Select and reproduce each line of the listing below that bears the string "throw".
—————
(* ===== verification/SecioCrypto.v ===== *)
(** * Secio: the stream ciphers

    [secio/src/crypto/{mod,openssl_impl,ring_impl,wasm_compat}.rs]: the three
    implementations of [StreamCipher] and the choice between them. The AEAD
    algorithms of the crypto crates are a parameter ([Aead]). *)
From S2P Require Import Prelude Text SecioSupport.

(** The standard AEAD algorithms, with empty additional data. *)
Class Aead := {
  aead_seal : CipherType → bytes → bytes → bytes → option (bytes * bytes);
  aead_open : CipherType → bytes → bytes → bytes → bytes → option bytes;
}.

Class AeadLaws `{Aead} : Prop := {
  (** Keys and nonces of the right size seal messages below 4 GiB. *)
  aead_seal_Some t k n m :
    length k = key_size t → length n = iv_size t → length m < 2 ^ 32 → is_Some (aead_seal t k n m);
  aead_seal_length t k n m ct tag :
    length k = key_size t → length n = iv_size t → aead_seal t k n m = Some (ct, tag) → length ct = length m ∧ length tag = tag_size t;
  aead_open_seal t k n m ct tag :
    aead_seal t k n m = Some (ct, tag) → aead_open t k n ct tag = Some m;
}.

Definition nonce_advance : bytes → bytes :=
  fix go nonce :=
    match nonce with
    | [] => []
    | i :: nonce =>
        if byte_Z i =? u8_max then Z_byte 0 :: go nonce
        else Z_byte (byte_Z i + 1) :: nonce
    end.

Inductive CryptoMode := Encrypt | Decrypt.

(** [input.len().checked_sub(tag_size)]. *)
Definition checked_sub_tag (input : bytes) (t : CipherType) : option nat :=
  if (length input <? tag_size t)%nat then None else Some (length input - tag_size t)%nat.

Section ciphers.
Context `{!Aead}.

(** ** OpenSSL *)

Record OpenSsLCrypt := mkOpenSsL { ossl_type : CipherType; ossl_key : bytes; ossl_iv : bytes }.

Definition OpenSsLCrypt_new (ossl110 : bool) (t : CipherType) (key : bytes) : Res SecioError OpenSsLCrypt :=
  match t with
  | ChaCha20Poly1305 =>
      if ossl110 then Ok (mkOpenSsL t key (replicate (iv_size t) (Z_byte 0))) else Panic
  | _ => Ok (mkOpenSsL t key (replicate (iv_size t) (Z_byte 0)))
  end.

Definition ossl_advance (c : OpenSsLCrypt) : OpenSsLCrypt :=
  mkOpenSsL (ossl_type c) (ossl_key c) (nonce_advance (ossl_iv c)).

Definition ossl_encrypt (input : bytes) : M OpenSsLCrypt SecioError bytes :=
  modify ossl_advance;;
  c ← get;
  match aead_seal (ossl_type c) (ossl_key c) (ossl_iv c) input with
  | Some (output, tag) => mret (output ++ tag)
  | None => throw Openssl
  end.

Definition ossl_decrypt (input : bytes) : M OpenSsLCrypt SecioError bytes :=
  modify ossl_advance;;
  c ← get;
  match checked_sub_tag input (ossl_type c) with
  | None => throw FrameTooShort
  | Some crypt_data_len =>
      match aead_open (ossl_type c) (ossl_key c) (ossl_iv c)
              (take crypt_data_len input) (drop crypt_data_len input) with
      | Some output => mret output
      | None => throw Openssl
      end
  end.

(** ** ring *)

(** [RingAeadCryptoVariant::Seal] for [Encrypt], [Open] for [Decrypt]; the
    key's [RingNonce] is advanced by each operation on it. *)
Record RingAeadCipher := mkRing {
  ring_mode : CryptoMode; ring_type : CipherType; ring_key : bytes; ring_nonce : bytes }.

(** [UnboundKey::new] refuses a key of the wrong size, and is unwrapped. *)
Definition RingAeadCipher_new (t : CipherType) (key : bytes) (mode : CryptoMode) : Res SecioError RingAeadCipher :=
  if bool_decide (length key = key_size t)
  then Ok (mkRing mode t key (replicate (iv_size t) (Z_byte 0))) else Panic.

Definition ring_advance (c : RingAeadCipher) : RingAeadCipher :=
  mkRing (ring_mode c) (ring_type c) (ring_key c) (nonce_advance (ring_nonce c)).

Definition ring_encrypt (input : bytes) : M RingAeadCipher SecioError bytes :=
  mode ← gets ring_mode;
  match mode with
  | Encrypt =>
      modify ring_advance;;
      c ← get;
      match aead_seal (ring_type c) (ring_key c) (ring_nonce c) input with
      | Some (output, tag) => mret (output ++ tag)
      | None => throw CryptoError
      end
  | Decrypt => panic
  end.

(** [open_in_place], then [truncate(output_len)]. *)
Definition ring_open (input : bytes) : M RingAeadCipher SecioError bytes :=
  t ← gets ring_type;
  match checked_sub_tag input t with
  | None => throw FrameTooShort
  | Some output_len =>
      mode ← gets ring_mode;
      match mode with
      | Decrypt =>
          modify ring_advance;;
          c ← get;
          match aead_open t (ring_key c) (ring_nonce c) (take output_len input) (drop output_len input) with
          | Some output => mret (take output_len output)
          | None => throw CryptoError
          end
      | Encrypt => panic
      end
  end.
(** [decrypt] works on a copy, [decrypt_in_place] on the input itself. *)
Definition ring_decrypt : bytes → M RingAeadCipher SecioError bytes := ring_open.
Definition ring_decrypt_in_place : bytes → M RingAeadCipher SecioError bytes := ring_open.

(** ** The chacha20poly1305 crate *)

Record WasmCrypt := mkWasm { wasm_type : CipherType; wasm_key : bytes; wasm_iv : bytes }.

(** [Key::from_slice] asserts the size of the key. *)
Definition WasmCrypt_new (t : CipherType) (key : bytes) : Res SecioError WasmCrypt :=
  match t with
  | ChaCha20Poly1305 =>
      if bool_decide (length key = key_size t)
      then Ok (mkWasm t key (replicate (iv_size t) (Z_byte 0))) else Panic
  | _ => Panic
  end.

Definition wasm_advance (c : WasmCrypt) : WasmCrypt :=
  mkWasm (wasm_type c) (wasm_key c) (nonce_advance (wasm_iv c)).

Definition wasm_encrypt (input : bytes) : M WasmCrypt SecioError bytes :=
  modify wasm_advance;;
  c ← get;
  match aead_seal ChaCha20Poly1305 (wasm_key c) (wasm_iv c) input with
  | Some (output, tag) => mret (output ++ tag)
  | None => throw CryptoError
  end.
—————
• _EXERCISE RESULT_
  | None => throw Openssl
  | None => throw FrameTooShort
      | None => throw Openssl
      | None => throw CryptoError
  | None => throw FrameTooShort
          | None => throw CryptoError
  | None => throw CryptoError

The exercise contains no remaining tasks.